Disclaimer: I am not a technical expert on the field of AI. I’m not actively involved with AI safety, AI governance, or AI capabilities. I am, however, an increasingly informed and concerned philosopher who has spent a few years now hearing about existential risk. Most of the information I have comes from a mix of AI Twitter, blogs, podcasts (like Dwarkesh Podcast), forums (like Effective Altruism Forum, LessWrong, a little of Alignment Forum), and a few academic articles such as Nick Bostrom, Leonard Dung, and others.
In this post, I will be chronicling my intellectual journey regarding the things that have changed my mind on the probability of misaligned artificial superintelligence being likely to extinguish all life on Earth.
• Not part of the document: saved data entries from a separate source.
(* ===== verification/BindMount.v ===== *)
(** * Bind-mount specifications (src/src/namespace.rs, [parse_bind_mounts])

    The validation of [--bind] arguments before the fork.  The file system is
    a parameter: [lstat] is [std::fs::symlink_metadata].  [Path] is modelled on
    the bytes of the path, as on Unix. *)

From S2P Require Import Prelude RustStr.

(** ** Paths *)

(** [path.is_absolute()] *)
Definition is_absolute (p : bytes) : bool := starts_with (str "/") p.

(** [PathBuf::push] of a relative component. *)
Definition push (buf c : bytes) : bytes :=
  if bool_decide (buf = [] \/ last buf = Some "/"%byte) then buf ++ c else buf ++ str "/" ++ c.

(** [cwd.join(path)] *)
Definition path_join (cwd p : bytes) : bytes := if is_absolute p then p else push cwd p.

(** The normal and parent components of a path: empty and [.] ones vanish. *)
Definition components (p : bytes) : list bytes :=
  filter (fun c => c <> [] /\ c <> str ".") (split "/"%byte p).

(** [std::path::absolute(path)] with the given current directory; an empty
    path is an error. *)
Definition path_absolute (current_dir p : bytes) : option bytes :=
  if bool_decide (p = []) then None else
  let base :=
    if is_absolute p then
      if starts_with (str "//") p && negb (starts_with (str "///") p) then str "//" else str "/"
    else current_dir in
  let normalized := fold_left push (components p) base in
  Some (if bool_decide (last p = Some "/"%byte) then push normalized [] else normalized).

(** ** Validation *)

Inductive file_type : Type := RegularFile | Symlink | OtherFile.

Record metadata : Type := mkMeta { ftype : file_type; dev : Z; ino : Z }.

Record BindMount : Type := mkBind { source : bytes; target : bytes }.

Inductive bind_error : Type :=
| InspectInternal
| BindSyntax (spec : bytes)
| MakeAbsolute (path : bytes)
| InspectPath (path : bytes)
| NotFileOrSymlink (path : bytes)
| InternalTarget (target : bytes)
| DuplicateTarget (target : bytes).

Definition INTERNAL_BIND_TARGETS : list bytes := [str "/etc/resolv.conf"; str "/etc/nsswitch.conf"].

Section Validate.
(** [symlink_metadata], and the process's current directory. *)
Variable lstat : bytes -> option metadata.
Variable current_dir : bytes.

Definition inspect_bind_path (path cwd : bytes) : result bind_error (bytes * (Z * Z)) :=
  let path := if is_absolute path then path else path_join cwd path in
  path ← ok_or (path_absolute current_dir path) (MakeAbsolute path);
  metadata ← ok_or (lstat path) (InspectPath path);
  match ftype metadata with
  | OtherFile => Err (NotFileOrSymlink path)
  | _ => Ok (path, (dev metadata, ino metadata))
  end.

(** The fields of a specification: exactly two, both non-empty. *)
Definition split_bind_spec (spec : bytes) : result bind_error (bytes * bytes) :=
  let fields := split ":"%byte spec in
  let source := default [] (fields !! 0%nat) in
  let target := default [] (fields !! 1%nat) in
  if bool_decide (source = []) || bool_decide (target = []) || bool_decide (is_Some (fields !! 2%nat))
  then Err (BindSyntax spec) else Ok (source, target).

(** One iteration of the loop up to the check of the internal targets. *)
Definition parse_bind_spec (internal_targets : gset (Z * Z)) (cwd spec : bytes)
    : result bind_error (BindMount * (Z * Z)) :=
  '(source, target) ← split_bind_spec spec;
  '(source, _) ← inspect_bind_path source cwd;
  '(target, target_id) ← inspect_bind_path target cwd;
  if bool_decide (target_id ∈ internal_targets) then Err (InternalTarget target)
  else Ok (mkBind source target, target_id).

Definition bind_step (internal_targets : gset (Z * Z)) (cwd : bytes)
    (st : gset (Z * Z) * list BindMount) (spec : bytes)
    : result bind_error (gset (Z * Z) * list BindMount) :=
  let '(targets, mounts) := st in
  '(mount, target_id) ← parse_bind_spec internal_targets cwd spec;
  if bool_decide (target_id ∈ targets) then Err (DuplicateTarget (target mount))
  else Ok ({[target_id]} ∪ targets, mounts ++ [mount]).

(** The identities of the internal DNS mount targets. *)
Definition internal_ids : result bind_error (gset (Z * Z)) :=
  ids ← mapM_result (fun p => m ← ok_or (lstat p) InspectInternal; Ok (dev m, ino m))
          INTERNAL_BIND_TARGETS;
  Ok (list_to_set ids).

Definition parse_bind_mounts (specs : list bytes) (cwd : bytes) : result bind_error (list BindMount) :=
  match specs with
  | [] => Ok []
  | _ =>
      internal_targets ← internal_ids;
      '(_, mounts) ← foldM (bind_step internal_targets cwd) (∅, []) specs;
      Ok mounts
  end.

(** The identity of the file a validated mount covers. *)
Definition target_id (m : BindMount) : option (Z * Z) :=
  meta ← lstat (target m); Some (dev meta, ino meta).

(** A path that names, directly, a regular file or a symbolic link. *)
Definition mountable (p : bytes) : Prop :=
  exists meta, lstat p = Some meta /\ ftype meta <> OtherFile.

(** ** Lemmas *)

Lemma is_absolute_app p q : is_absolute p = true -> is_absolute (p ++ q) = true.
Proof.
  unfold is_absolute. rewrite !starts_with_true. intros [r ->]. exists (r ++ q). by rewrite app_assoc.
Qed.

Lemma push_absolute buf c : is_absolute buf = true -> is_absolute (push buf c) = true.
Proof. intros H. unfold push. case_bool_decide; by apply is_absolute_app. Qed.

Lemma path_join_absolute cwd p : is_absolute cwd = true -> is_absolute (path_join cwd p) = true.
Proof. intros H. unfold path_join. case_if; [done|]. by apply push_absolute. Qed.

Lemma path_absolute_absolute p q : is_absolute p = true -> path_absolute current_dir p = Some q ->
  is_absolute q = true.
Proof.
  intros Hp. unfold path_absolute. case_if; [done|]. rewrite Hp. intros [= <-].
  assert (forall cs b, is_absolute b = true -> is_absolute (fold_left push cs b) = true) as Hf.
  { induction cs as [|c cs IH]; intros b Hb; simpl; [done|]. by apply IH, push_absolute. }
  assert (forall b : bool, is_absolute (fold_left push (components p)
    (if b then str "//" else str "/")) = true) as Hb by (intros []; by apply Hf).
  case_if; [apply push_absolute|]; apply Hb.
Qed.

Lemma inspect_bind_path_ok path cwd p id : is_absolute cwd = true ->
  inspect_bind_path path cwd = Ok (p, id) ->
  is_absolute p = true /\ mountable p /\ exists meta, lstat p = Some meta /\ id = (dev meta, ino meta).
Proof.
  intros Hcwd. unfold inspect_bind_path. set (path' := if is_absolute path then _ else _).
  assert (is_absolute path' = true) as Hp'.
  { unfold path'. case_if; [done|]. by apply path_join_absolute. }
  destruct (path_absolute current_dir path') as [q|] eqn:Eq; cbn [ok_or mbind result_bind]; [|done].
  destruct (lstat q) as [meta|] eqn:Em; cbn [ok_or mbind result_bind]; [|done].
  apply path_absolute_absolute in Eq; [|done].
  destruct (ftype meta) eqn:Et; intros; simplify_eq; (split_and!; [done|exists meta; by rewrite Et|eauto]).
Qed.

(** What a successfully parsed specification gives. *)
Definition valid_mount (internal : gset (Z * Z)) (m : BindMount) : Prop :=
  is_absolute (source m) = true /\ is_absolute (target m) = true /\
  mountable (source m) /\ mountable (target m) /\
  exists id, target_id m = Some id /\ id ∉ internal.

Lemma parse_bind_spec_ok internal cwd spec m id : is_absolute cwd = true ->
  parse_bind_spec internal cwd spec = Ok (m, id) ->
  valid_mount internal m /\ target_id m = Some id.
Proof.
  intros Hcwd. unfold parse_bind_spec.
  destruct (split_bind_spec spec) as [[s t]|]; cbn [mbind result_bind]; [|done].
  destruct (inspect_bind_path s cwd) as [[s' sid]|] eqn:Es; cbn [mbind result_bind]; [|done].
  destruct (inspect_bind_path t cwd) as [[t' tid]|] eqn:Et; cbn [mbind result_bind]; [|done].
  case_bool_decide as Hin; [done|]. intros [= <- <-].
  apply (inspect_bind_path_ok _ _ _ _ Hcwd) in Es as (Ha & Hm & _).
  apply (inspect_bind_path_ok _ _ _ _ Hcwd) in Et as (Ha' & Hm' & meta & Hl & ->).
  assert (target_id (mkBind s' t') = Some (dev meta, ino meta)) as Hid.
  { unfold target_id. simpl. by rewrite Hl. }
  split; [|done]. split_and!; [done..|]. eauto.
Qed.

Lemma bind_fold internal cwd specs mounts g :
  foldM (bind_step internal cwd) (∅, []) specs = Ok (g, mounts) ->
  exists l, mounts = map fst l /\ NoDup (map snd l) /\
    Forall2 (fun spec a => parse_bind_spec internal cwd spec = Ok a) specs l.
Proof.
  rewrite (foldM_ext _ (dedup_step (parse_bind_spec internal cwd) snd
    (fun a => DuplicateTarget (target a.1)) fst)).
  - intros (l & -> & _ & Hf & Hn & _)%dedup_fold. exists l. done.
  - intros [seen acc] spec. unfold bind_step, dedup_step.
    by destruct (parse_bind_spec internal cwd spec) as [[]|].
Qed.

(** When [parse_bind_mounts] succeeds (from an absolute working directory),
    every specification gave one mount; its source and target are absolute
    paths that name a regular file or a symbolic link; no target is one of the
    internal DNS files, and no two targets are the same file. *)
Lemma parse_bind_mounts_lemma specs cwd mounts : is_absolute cwd = true -> specs <> [] ->
  parse_bind_mounts specs cwd = Ok mounts ->
  length mounts = length specs /\
  exists internal, internal_ids = Ok internal /\
    Forall (valid_mount internal) mounts /\ NoDup (map target_id mounts).
Proof.
  intros Hcwd Hne. unfold parse_bind_mounts. destruct specs as [|s specs]; [done|].
  intros H. destruct internal_ids as [internal|]; cbn [mbind result_bind] in H; [|done].
  destruct (foldM _ _ _) as [[g ms]|] eqn:E; cbn [mbind result_bind] in H; [|done].
  injection H as <-. apply bind_fold in E as (l & -> & Hn & Hf). split.
  - rewrite length_map. symmetry. by eapply Forall2_length.
  - exists internal. split; [done|].
    assert (Forall (fun a => valid_mount internal a.1 /\ target_id a.1 = Some a.2) l) as Hall.
    { apply Forall_forall. intros [m id] [i Hi]%list_elem_of_lookup.
      destruct (Forall2_lookup_r _ _ _ _ _ Hf Hi) as (spec & _ & Hs).
      by eapply parse_bind_spec_ok. }
    split.
    + apply Forall_fmap. eapply Forall_impl; [done|]. by intros ? [].
    + assert (map target_id (map fst l) = map Some (map snd l)) as ->.
      { clear Hn Hf. induction Hall as [|a l [_ Ha] _ IH]; simpl; [done|]. by rewrite Ha, IH. }
      by apply NoDup_fmap_2; [apply _|].
Qed.

End Validate.

(** A file system with four files. *)
Definition demo_lstat (p : bytes) : option metadata :=
  if bool_decide (p = str "/etc/resolv.conf") then Some (mkMeta Symlink 1 1) else
  if bool_decide (p = str "/etc/nsswitch.conf") then Some (mkMeta RegularFile 1 2) else
  if bool_decide (p = str "/home/a") then Some (mkMeta RegularFile 1 3) else
  if bool_decide (p = str "/home/b") then Some (mkMeta Symlink 1 4) else None.

Example parse_bind_errors :
  parse_bind_mounts demo_lstat (str "/home") [str "a:b"; str "b:/home//b"] (str "/home")
    = Err (DuplicateTarget (str "/home/b"))
  /\ parse_bind_mounts demo_lstat (str "/home") [str "a:/etc/resolv.conf"] (str "/home")
    = Err (InternalTarget (str "/etc/resolv.conf"))
  /\ parse_bind_mounts demo_lstat (str "/home") [str "a:b:c"] (str "/home")
    = Err (BindSyntax (str "a:b:c"))
  /\ parse_bind_mounts demo_lstat (str "/home") [str "a:missing"] (str "/home")
    = Err (InspectPath (str "/home/missing")).
Proof. split_and!; vm_compute; reflexivity. Qed.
That is, my intellectual development on these issues, and, later on, the arguments that either raise or lower my confidence of p(doom).
Now, I recognize that it is pretty hard to change somebody’s mind about this topic. It has taken me years of reading, debating, and reflecting to move from a sense of cautious optimism to the sober acknowledgment of the dangers ahead. I hope this post helps illuminate that it has taken me years to digest the arguments, recognize the weaknesses of the position “AI will be aligned to some set of reasonable values by default”, get worried, get stressed, get sad, discuss with other people, and finally be able to “live with it”, that is, live with the fact that technology is, with near certainty, to be what destroys humanity. And, within that, that Artificial Superintelligence is the most likely near-term candidate. This position is held by many prominent figures and researchers, and so it requires serious consideration.
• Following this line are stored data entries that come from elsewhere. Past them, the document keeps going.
Lemma ps_try_read_lemma `{!TcpStreamLaws T} s n r s' : wf_stream s -> 0 < n ->
  ps_try_read s n = (r, s') ->
  wf_stream s' /\ sent (inner s') = sent (inner s) /\ ending_of (inner s') = ending_of (inner s) /\
  match r with
  | Ok d => remaining s = d ++ remaining s' /\ blen d <= n /\
            (d = [] -> remaining s = [] /\ ending_of (inner s) = EEof)
  | Err _ => remaining s' = remaining s
  end.
Proof.
  intros Hwf Hn. unfold ps_try_read, remaining.
  pose proof (has_buffered_unread s Hwf) as Hb. destruct (has_buffered_data s).
  - destruct (cursor_read s n) as [d s1] eqn:E. intros [= <- <-].
    apply cursor_read_spec in E as (Hu & Hd & Hwf' & Hi & Hne); [|done..].
    rewrite Hi. split_and!; [done..| |done|].
    + by rewrite Hu, app_assoc.
    + intros ->. destruct Hne; [|done]. by apply Hb.
  - assert (unread s = []) as Hnil.
    { destruct (unread s) eqn:E; [done|]. by assert (false = true) as [=] by by apply Hb. }
    destruct (try_read (inner s) n) as [r' t'] eqn:E. intros [= <- <-]. simpl.
    change (unread (mkProxyStream t' (buffered s) (position s))) with (unread s). rewrite Hnil. simpl.
    destruct r' as [d|e].
    + apply try_read_ok in E as (Hi & Hd & He & Hs & H0); [|done]. split_and!; done.
    + apply try_read_err in E as [Hi He Hs]. split_and!; [done|done|done|done].
Qed.

End ProxyStream.

(** A tunnel loses, duplicates and reorders nothing: every [try_read]
    delivers the next bytes of the prefetched data followed by the socket's
    data, at most as many as asked; it reports end of stream only when both are
    exhausted and the peer closed; an error changes nothing. *)
Lemma try_read_in_order {T} `{TcpStreamLaws T} (s : ProxyStream T) n r s' : wf_stream s -> 0 < n ->
  ps_try_read s n = (r, s') ->
  wf_stream s' /\ sent (inner s') = sent (inner s) /\ ending_of (inner s') = ending_of (inner s) /\
  match r with
  | Ok d => remaining s = d ++ remaining s' /\ blen d <= n /\
            (d = [] -> remaining s = [] /\ ending_of (inner s) = EEof)
  | Err _ => remaining s' = remaining s
  end.
Proof. apply ps_try_read_lemma. Qed.

(** ** A simulated network

    A peer that delivers a fixed sequence of bytes and accepts every write; its
    buffered reader prefetches everything.  It satisfies the laws. *)

Record sim : Type := mkSim { sim_in : bytes; sim_end : ending; sim_sent : bytes }.

Definition sim_ended {A} (e : ending) (a : A) : async io_error A :=
  match e with EEof => Ready (Ok a) | EReset err => Ready (Err err) | EStall => Never end.

Definition sim_read_line (b : bytes * sim) : async io_error (bytes * (bytes * sim)) :=
  let all := b.1 ++ sim_in b.2 in
  let t := mkSim [] (sim_end b.2) (sim_sent b.2) in
  match split_once LF all with
  | Some (l, r) =>
      if utf8_valid (l ++ [LF]) then Ready (Ok (l ++ [LF], (r, t))) else Ready (Err InvalidData)
  | None =>
      match sim_end b.2 with
      | EEof => if utf8_valid all then Ready (Ok (all, ([], t))) else Ready (Err InvalidData)
      | EReset e => Ready (Err e)
      | EStall => Never
      end
  end.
If you want sources for arguments, I can recommend PauseAI’s Learn Section (online), or The Compendium (online, about a two-hours read), or Uncontrollable by Darren McKee (book), or Wait But Why’s short, accessible, though outdated 2015 introduction. For something more advanced, check Yudkowsky’s List of Lethalities.
I won’t be providing many of those arguments here, which I believe has already been done pretty often (although the full argument is dispersed throughout the corners of the internet). This is more like a diary on my intellectual journey about this question. I hope it resonates with others in a similar position.
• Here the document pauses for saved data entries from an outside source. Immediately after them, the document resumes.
(* ===== verification/Smoltcp.v ===== *)
(** * The network stack and the runtime (smoltcp, tokio)

    The third-party code the event loop drives, as interfaces: TCP and UDP
    sockets, the socket set, the interface, spawned tasks, and the order in
    which a hash map is traversed.  Each class of operations comes with a class
    of laws that states documented behaviour; the histories ([delivered],
    [accepted], [udp_received], [udp_sent]) record what crossed the interface.

    Handlers that index a socket set or a map return an [option]: [None] is a
    panic. *)

From S2P Require Import Prelude RustStr RustNet Stream ProxyConfig Tun.

(** ** TCP sockets ([smoltcp::socket::tcp]) *)

Module tcp.
Inductive State : Type :=
| Closed | Listen | SynSent | SynReceived | Established | FinWait1 | FinWait2
| CloseWait | Closing | LastAck | TimeWait.
End tcp.

#[global] Instance tcp_State_eq_dec : EqDecision tcp.State.
Proof. solve_decision. Defined.

Definition endpoint : Type := ipv4 * Z.

Class TcpSocketOps (S Cx : Type) : Type := {
  (** [tcp::Socket::new] with receive and transmit buffers of these sizes *)
  sock_new : Z -> Z -> S;
  set_nagle_enabled : S -> bool -> S;
  state : S -> tcp.State;
  local_endpoint : S -> option endpoint;
  may_recv : S -> bool;
  may_send : S -> bool;
  can_recv : S -> bool;
  can_send : S -> bool;
  send_queue : S -> Z;
  recv_queue : S -> Z;
  abort : S -> S;
  (** [listen] on any address and a port; [None] is an error *)
  listen : S -> Z -> option S;
  (** [connect(cx, remote, local)] *)
  sock_connect : S -> Cx -> endpoint -> endpoint -> result Z S * Cx;
  (** [recv(f)] offers [f] a slice of received data, then drops what [f]
      consumed; [None] is an error, reported before [f] runs. *)
  recv_slice_of : S -> option bytes;
  recv_consume : S -> Z -> S;
  send_slice : S -> bytes -> result Z Z * S;
  (** Histories: every byte handed out by [recv], every byte accepted by
      [send_slice]. *)
  delivered : S -> bytes;
  accepted : S -> bytes;
}.

(** The three-way handshake is over. *)
Definition past_handshake (st : tcp.State) : bool :=
  match st with tcp.Listen | tcp.SynSent | tcp.SynReceived => false | _ => true end.

(** A connection keeps its local endpoint, or loses it when it is gone. *)
Definition endpoint_kept {S Cx} `{TcpSocketOps S Cx} (s s' : S) : Prop :=
  past_handshake (state s) = true ->
  past_handshake (state s') = true /\ (local_endpoint s' = local_endpoint s \/ local_endpoint s' = None).

Class TcpSocketLaws (S Cx : Type) `{TcpSocketOps S Cx} : Prop := {
  sock_new_fresh rx tx : delivered (sock_new rx tx) = [] /\ accepted (sock_new rx tx) = [];
  set_nagle_history s b : delivered (set_nagle_enabled s b) = delivered s /\
    accepted (set_nagle_enabled s b) = accepted s;
  abort_closed s : state (abort s) = tcp.Closed /\ may_send (abort s) = false;
  abort_history s : delivered (abort s) = delivered s /\ accepted (abort s) = accepted s;
  listen_history s p s' : listen s p = Some s' -> delivered s' = delivered s /\ accepted s' = accepted s;
  sock_connect_history s cx r l s' cx' : sock_connect s cx r l = (Ok s', cx') ->
    delivered s' = delivered s /\ accepted s' = accepted s;
  recv_consume_history s d n : recv_slice_of s = Some d -> 0 <= n <= blen d ->
    delivered (recv_consume s n) = delivered s ++ take (Z.to_nat n) d /\
    accepted (recv_consume s n) = accepted s;
  send_slice_ok s d n s' : send_slice s d = (Ok n, s') ->
    0 <= n <= blen d /\ accepted s' = accepted s ++ take (Z.to_nat n) d /\ delivered s' = delivered s;
  send_slice_err s d e s' : send_slice s d = (Err e, s') ->
    accepted s' = accepted s /\ delivered s' = delivered s;
  send_queue_nonneg s : 0 <= send_queue s;
  (** A connected socket has a local endpoint. *)
  connected_endpoint s : state s = tcp.Established \/ state s = tcp.CloseWait -> is_Some (local_endpoint s);
  (** Only the stack moves a socket to another connection. *)
  abort_endpoint s : endpoint_kept s (abort s);
  recv_consume_endpoint s n : endpoint_kept s (recv_consume s n);
  send_slice_endpoint s d : endpoint_kept s (send_slice s d).2;
}.

(** ** UDP sockets ([smoltcp::socket::udp]) *)

Class UdpSocketOps (U : Type) : Type := {
  (** metadata slots and payload bytes of the receive and transmit buffers *)
  udp_new : Z * Z -> Z * Z -> U;
  (** [None] is an error *)
  udp_bind : U -> endpoint -> option U;
  udp_can_recv : U -> bool;
  udp_can_send : U -> bool;
  (** [recv_slice] into a buffer of this size: the datagram and its sender *)
  udp_recv_slice : U -> Z -> option (bytes * endpoint) * U;
  (** [send_slice]: whether the datagram was queued *)
  udp_send_slice : U -> bytes -> endpoint -> bool * U;
  (** The datagrams waiting to be received, and those queued for sending. *)
  udp_received : U -> list (bytes * endpoint);
  udp_sent : U -> list (bytes * endpoint);
}.

Class UdpSocketLaws (U : Type) `{UdpSocketOps U} : Prop := {
  udp_bind_new rx tx ip port : 0 < port -> exists u, udp_bind (udp_new rx tx) (ip, port) = Some u /\
    udp_received u = [] /\ udp_sent u = [];
  udp_can_recv_spec u : udp_can_recv u = true <-> udp_received u <> [];
  udp_recv_ok u cap d m u' : udp_recv_slice u cap = (Some (d, m), u') ->
    udp_received u = (d, m) :: udp_received u' /\ udp_sent u' = udp_sent u /\ blen d <= cap;
  udp_recv_err u cap u' : udp_recv_slice u cap = (None, u') -> udp_sent u' = udp_sent u /\
    (udp_received u = [] /\ udp_received u' = [] \/
     exists d m, udp_received u = (d, m) :: udp_received u' /\ cap < blen d);
  udp_send_spec u d m b u' : udp_send_slice u d m = (b, u') ->
    udp_received u' = udp_received u /\ udp_sent u' = udp_sent u ++ (if b then [(d, m)] else []);
}.

(** ** The socket set ([smoltcp::iface::SocketSet]) *)

Abbreviation SocketHandle := nat (only parsing).

Inductive socket (S U : Type) : Type := Tcp (s : S) | Udp (u : U).
Arguments Tcp {S U} s.
Arguments Udp {S U} u.

Abbreviation SocketSet S U := (gmap nat (socket S U)).

(** [add] picks a handle; which one is the stack's business, but it is free. *)
Class SocketAlloc (S U : Type) : Type := {
  alloc_handle : SocketSet S U -> SocketHandle;
  alloc_handle_fresh ss : ss !! alloc_handle ss = None;
}.

Section SocketSet.
Context {S U : Type}.
Implicit Types (ss : gmap nat (socket S U)).

Definition socket_add `{SocketAlloc S U} (ss : SocketSet S U) (s : socket S U) : SocketHandle * SocketSet S U :=
  let h := alloc_handle ss in (h, <[h := s]> ss).

(** [get::<tcp::Socket>(h)]; panics for a handle that is not a TCP socket. *)
Definition get_tcp (ss : SocketSet S U) (h : SocketHandle) : option S :=
  match ss !! h with Some (Tcp s) => Some s | _ => None end.

Definition get_udp (ss : SocketSet S U) (h : SocketHandle) : option U :=
  match ss !! h with Some (Udp u) => Some u | _ => None end.

(** Writing back a socket changed through [get_mut]. *)
Definition put (ss : SocketSet S U) (h : SocketHandle) (s : socket S U) : SocketSet S U := <[h := s]> ss.

(** [remove(h)]; panics for an unknown handle. *)
Definition socket_remove (ss : SocketSet S U) (h : SocketHandle) : option (SocketSet S U) :=
  match ss !! h with Some _ => Some (delete h ss) | None => None end.

End SocketSet.

(** ** The interface ([smoltcp::iface::Interface]) *)

Class InterfaceOps (I F S U : Type) : Type := {
  (** [Interface::new] for a stack without link layer, with this random seed *)
  iface_new : Z -> I;
  (** [update_ip_addrs(|addrs| addrs.push(cidr))]; [None] when the list is full *)
  push_addr : I -> ipv4 * Z -> option I;
  (** [routes_mut().add_default_ipv4_route(gateway)]; [None] when the table is full *)
  add_default_ipv4_route : I -> ipv4 -> option I;
  set_any_ip : I -> bool -> I;
  (** What is configured. *)
  iface_addrs : I -> list (ipv4 * Z);
  iface_gateway : I -> option ipv4;
  iface_any_ip : I -> bool;
  (** [poll(now, device, sockets)] *)
  iface_poll : I -> Z -> TunDevice F -> SocketSet S U -> I * TunDevice F * SocketSet S U;
  (** [poll_delay(now, sockets)] in milliseconds *)
  poll_delay : I -> Z -> SocketSet S U -> option Z;
}.

(** Two socket sets with the same handles, each of the same kind. *)
Definition same_kind {S U} (a b : option (socket S U)) : Prop :=
  match a, b with
  | None, None | Some (Tcp _), Some (Tcp _) | Some (Udp _), Some (Udp _) => True
  | _, _ => False
  end.

Definition same_handles {S U} (ss ss' : SocketSet S U) : Prop := forall h, same_kind (ss !! h) (ss' !! h).

(** What crossed the interface of the TCP sockets is unchanged, and their
    connections are the same. *)
Definition same_histories {S Cx U} `{TcpSocketOps S Cx} (ss ss' : SocketSet S U) : Prop :=
  forall h s s', get_tcp ss h = Some s -> get_tcp ss' h = Some s' ->
    delivered s' = delivered s /\ accepted s' = accepted s /\ endpoint_kept s s'.

Class InterfaceLaws (I F S U : Type) `{TcpSocketOps S I} `{InterfaceOps I F S U} : Prop := {
  (** A new interface has room for an address and a route. *)
  iface_new_fresh seed : iface_addrs (iface_new seed) = [] /\ iface_gateway (iface_new seed) = None;
  push_addr_room i a : iface_addrs i = [] -> exists i', push_addr i a = Some i' /\
    iface_addrs i' = [a] /\ iface_gateway i' = iface_gateway i;
  add_route_room i gw : iface_gateway i = None -> exists i', add_default_ipv4_route i gw = Some i' /\
    iface_gateway i' = Some gw /\ iface_addrs i' = iface_addrs i;
  set_any_ip_spec i b : iface_any_ip (set_any_ip i b) = b /\
    iface_addrs (set_any_ip i b) = iface_addrs i /\ iface_gateway (set_any_ip i b) = iface_gateway i;
  (** Polling drives sockets, it neither adds nor removes them. *)
  iface_poll_handles i now d ss i' d' ss' :
    iface_poll i now d ss = (i', d', ss') -> same_handles ss ss';
  (** It exchanges packets with the device; the sockets' users still take
      received data only with [recv] and hand over data only with [send_slice],
      and a closed socket is not used for another connection. *)
  iface_poll_histories i now d ss i' d' ss' :
    iface_poll i now d ss = (i', d', ss') -> same_histories ss ss';
}.

(** ** Hash maps

    A [HashMap] or [HashSet] is traversed in an unspecified order: some
    duplicate-free listing of its keys. *)
Class IterOrder : Type := {
  iter_order : gset nat -> list nat;
  iter_order_spec X : NoDup (iter_order X) /\ forall h, h ∈ iter_order X <-> h ∈ X;
}.

Lemma elements_order_spec (X : gset nat) : NoDup (elements X) /\ forall h, h ∈ elements X <-> h ∈ X.
Proof. split; [apply NoDup_elements|]. intros h. apply elem_of_elements. Qed.

Definition elements_order : IterOrder :=
  {| iter_order := elements; iter_order_spec := elements_order_spec |}.

(** The keys of a map whose value satisfies [p], in traversal order. *)
Definition handles_where `{IterOrder} {St} (m : gmap nat St) (p : St -> bool) : list nat :=
  iter_order (dom (filter (fun x => p x.2 = true) m)).

Section Traversal.
Context `{IterOrder} {St : Type}.
Implicit Types m : gmap nat St.

Lemma handles_where_spec m p h : h ∈ handles_where m p <-> exists st, m !! h = Some st /\ p st = true.
Proof.
  unfold handles_where. rewrite (proj2 (iter_order_spec _)), elem_of_dom. unfold is_Some.
  setoid_rewrite map_lookup_filter_Some. done.
Qed.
2016. AlphaGo and casual musings about AGI.
My p(doom) <1%
In 2016, I was doing my undergrad in philosophy and having casual discussions about AI between classes. It was this year when AlphaGo and AlphaZero released, which beat the best grandmasters at Go (an exponentially more complicated game than chess), and the best chess engines at the time, with no sample games and with less than a day of training.
I was much more optimistic about AI capabilities than most of my classmates. I argued that there was nothing in principle that a human could do that future AI wouldn’t be able to do, so the future was in the hands of AI, and I might never get the chance to have a professional career, since AI might do all jobs within a few decades. Overall, it seems to be the path that AI is taking, so I feel vindicated worrying about AI.
However, I wasn’t very worried yet. I thought “A game of Go is relatively simple. It’s still a simple board, so we are decades away from [something along the lines of GPT4].” That’s where I, and many others, would be proven wrong.
2020. Starting to worry about existential risk. Bostrom’s Superintelligence and Toby Ord’s The Precipice.
My p(doom) <1%
Toby Ord’s book, The Precipice, was released when the COVID-19 pandemic started (March 2020). He put the risk of extinction from Artificial Intelligence this century at 10%. He didn’t really provide concrete reasons or arguments why this was his estimate, which I felt was the greatest intellectual weakness of the book. So, when I read this when the book came out, I thought it was an overestimate. My own estimate was closer to less than 1% existential risk from AI.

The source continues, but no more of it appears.